* [What is needed] Begin at the line below that has "assert ((hi - 1)" and stop after the line that has "set_eq. intros y.". Please restate only those lines, word for word.

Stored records
****************************************
(* ===== verification/VmStock.v ===== *)
(** * When a commit succeeds

    A commit fails only for want of frames.  [stocked m LO HI]: the frames
    that can be handed out are as many as the pages of the window that are
    not committed and the page tables it lacks.  A commit of a stocked
    window, or of part of it, succeeds and leaves the window stocked, so
    that a sequence of commits needs its frames counted once. *)

From stdpp Require Import prelude gmap list numbers sets.
From Stdlib Require Import ZArith Lia.
From S2P Require Import Prelude PageSupply Paging Vm.

Local Open Scope Z_scope.
Local Opaque free_set NxpUnlink cset.

(** The frames below 16 are for pinned use and never taken for a page. *)
Definition avail (m : mm) : gset Z := filter (fun p => 16 <= p) (free_set (sup m)).
Definition interval (a b : Z) : gset Z := list_to_set (seqZ a (b - a)).
Definition bare_pages (m : mm) (LO HI : Z) : gset Z := filter (fun k => pte m k = 0) (interval LO HI).
Definition bare_tables (m : mm) (LO HI : Z) : gset Z :=
  filter (fun b => present (pte m (0xC0000 + b)) = false) (interval (LO / 1024) ((HI - 1) / 1024 + 1)).
Definition stocked (m : mm) (LO HI : Z) : Prop := (size (bare_pages m LO HI) + size (bare_tables m LO HI) <= size (avail m))%nat.

#[export] Instance stocked_dec m LO HI : Decision (stocked m LO HI).
Proof. unfold stocked. apply _. Defined.

Lemma elem_interval a b x : x ∈ interval a b <-> a <= x < b.
Proof. unfold interval. rewrite elem_of_list_to_set, elem_of_seqZ. lia. Qed.

Lemma elem_avail m p : p ∈ avail m <-> 16 <= p /\ p ∈ free_set (sup m).
Proof. unfold avail. apply elem_of_filter. Qed.

Lemma elem_bare_pages m LO HI k : k ∈ bare_pages m LO HI <-> pte m k = 0 /\ LO <= k < HI.
Proof. unfold bare_pages. by rewrite elem_of_filter, elem_interval. Qed.

Lemma elem_bare_tables m LO HI b : b ∈ bare_tables m LO HI <-> present (pte m (0xC0000 + b)) = false /\ LO / 1024 <= b < (HI - 1) / 1024 + 1.
Proof. unfold bare_tables. by rewrite elem_of_filter, elem_interval. Qed.

Local Opaque avail bare_pages bare_tables.

(** What counts are the free frames, the entries that are 0 and the tables
    that are there. *)
Lemma stocked_keep m m' LO HI : free_set (sup m') = free_set (sup m) -> (forall k, LO <= k < HI -> pte m' k = 0 <-> pte m k = 0) ->
  (forall b, LO / 1024 <= b <= (HI - 1) / 1024 -> present (pte m' (0xC0000 + b)) = present (pte m (0xC0000 + b))) ->
  stocked m LO HI -> stocked m' LO HI.
Proof.
  intros HF HP HT. unfold stocked. assert (avail m' = avail m) as ->.
  { apply set_eq. intros p. by rewrite !elem_avail, HF. }
  assert (bare_pages m' LO HI = bare_pages m LO HI) as ->.
  { apply set_eq. intros k. rewrite !elem_bare_pages. split; intros [A B]; (split; [by apply HP | done]). }
  assert (bare_tables m' LO HI = bare_tables m LO HI) as ->; [| done].
  apply set_eq. intros b. rewrite !elem_bare_tables. split; intros [A B]; (split; [| done]); [rewrite <- HT | rewrite HT]; (done || lia).
Qed.

Lemma stocked_sub m LO HI lo hi : LO <= lo -> lo < hi -> hi <= HI -> stocked m LO HI -> stocked m lo hi.
Proof.
  intros H1 H2 H3. unfold stocked. assert (LO / 1024 <= lo / 1024) by (apply Z.div_le_mono; lia).
  assert ((hi - 1) / 1024 <= (HI - 1) / 1024) by (apply Z.div_le_mono; lia).
  assert (size (bare_pages m lo hi) <= size (bare_pages m LO HI))%nat by (apply subseteq_size; intros k; rewrite !elem_bare_pages; intros [? ?]; split; [done | lia]).
  assert (size (bare_tables m lo hi) <= size (bare_tables m LO HI))%nat by (apply subseteq_size; intros k; rewrite !elem_bare_tables; intros [? ?]; split; [done | lia]).
  lia.
Qed.

(** A window with no page and no table in it. *)
Lemma stocked_none m : stocked m 1024 1024.
Proof.
  unfold stocked. assert (bare_pages m 1024 1024 = ∅) as -> by (apply set_eq; intros k; rewrite elem_bare_pages, elem_of_empty; lia).
  assert (bare_tables m 1024 1024 = ∅) as ->; [| rewrite !size_empty; lia].
  apply set_eq. intros b. rewrite elem_bare_tables, elem_of_empty. change (1024 / 1024) with 1. change ((1024 - 1) / 1024) with 0. lia.
Qed.

Lemma size_take (A A' : gset Z) x : x ∈ A -> (forall y, y ∈ A' <-> y ∈ A /\ y <> x) -> size A = S (size A').
Proof.
  intros Hx HA. assert (A = {[x]} ∪ A') as ->.
  { apply set_eq. intros y. rewrite elem_of_union, elem_of_singleton, HA. destruct (decide (y = x)) as [-> |]; tauto. }
  rewrite size_union, size_singleton; [done |]. intros y ->%elem_of_singleton. rewrite HA. tauto.
Qed.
****************************************
* [Result below]
  assert ((hi - 1) / 1024 <= (HI - 1) / 1024) by (apply Z.div_le_mono; lia).
  assert (size (bare_pages m lo hi) <= size (bare_pages m LO HI))%nat by (apply subseteq_size; intros k; rewrite !elem_bare_pages; intros [? ?]; split; [done | lia]).
  assert (size (bare_tables m lo hi) <= size (bare_tables m LO HI))%nat by (apply subseteq_size; intros k; rewrite !elem_bare_tables; intros [? ?]; split; [done | lia]).
  lia.
Qed.

(** A window with no page and no table in it. *)
Lemma stocked_none m : stocked m 1024 1024.
Proof.
  unfold stocked. assert (bare_pages m 1024 1024 = ∅) as -> by (apply set_eq; intros k; rewrite elem_bare_pages, elem_of_empty; lia).
  assert (bare_tables m 1024 1024 = ∅) as ->; [| rewrite !size_empty; lia].
  apply set_eq. intros b. rewrite elem_bare_tables, elem_of_empty. change (1024 / 1024) with 1. change ((1024 - 1) / 1024) with 0. lia.
Qed.

Lemma size_take (A A' : gset Z) x : x ∈ A -> (forall y, y ∈ A' <-> y ∈ A /\ y <> x) -> size A = S (size A').
Proof.
  intros Hx HA. assert (A = {[x]} ∪ A') as ->.
  { apply set_eq. intros y. rewrite elem_of_union, elem_of_singleton, HA. destruct (decide (y = x)) as [-> |]; tauto. }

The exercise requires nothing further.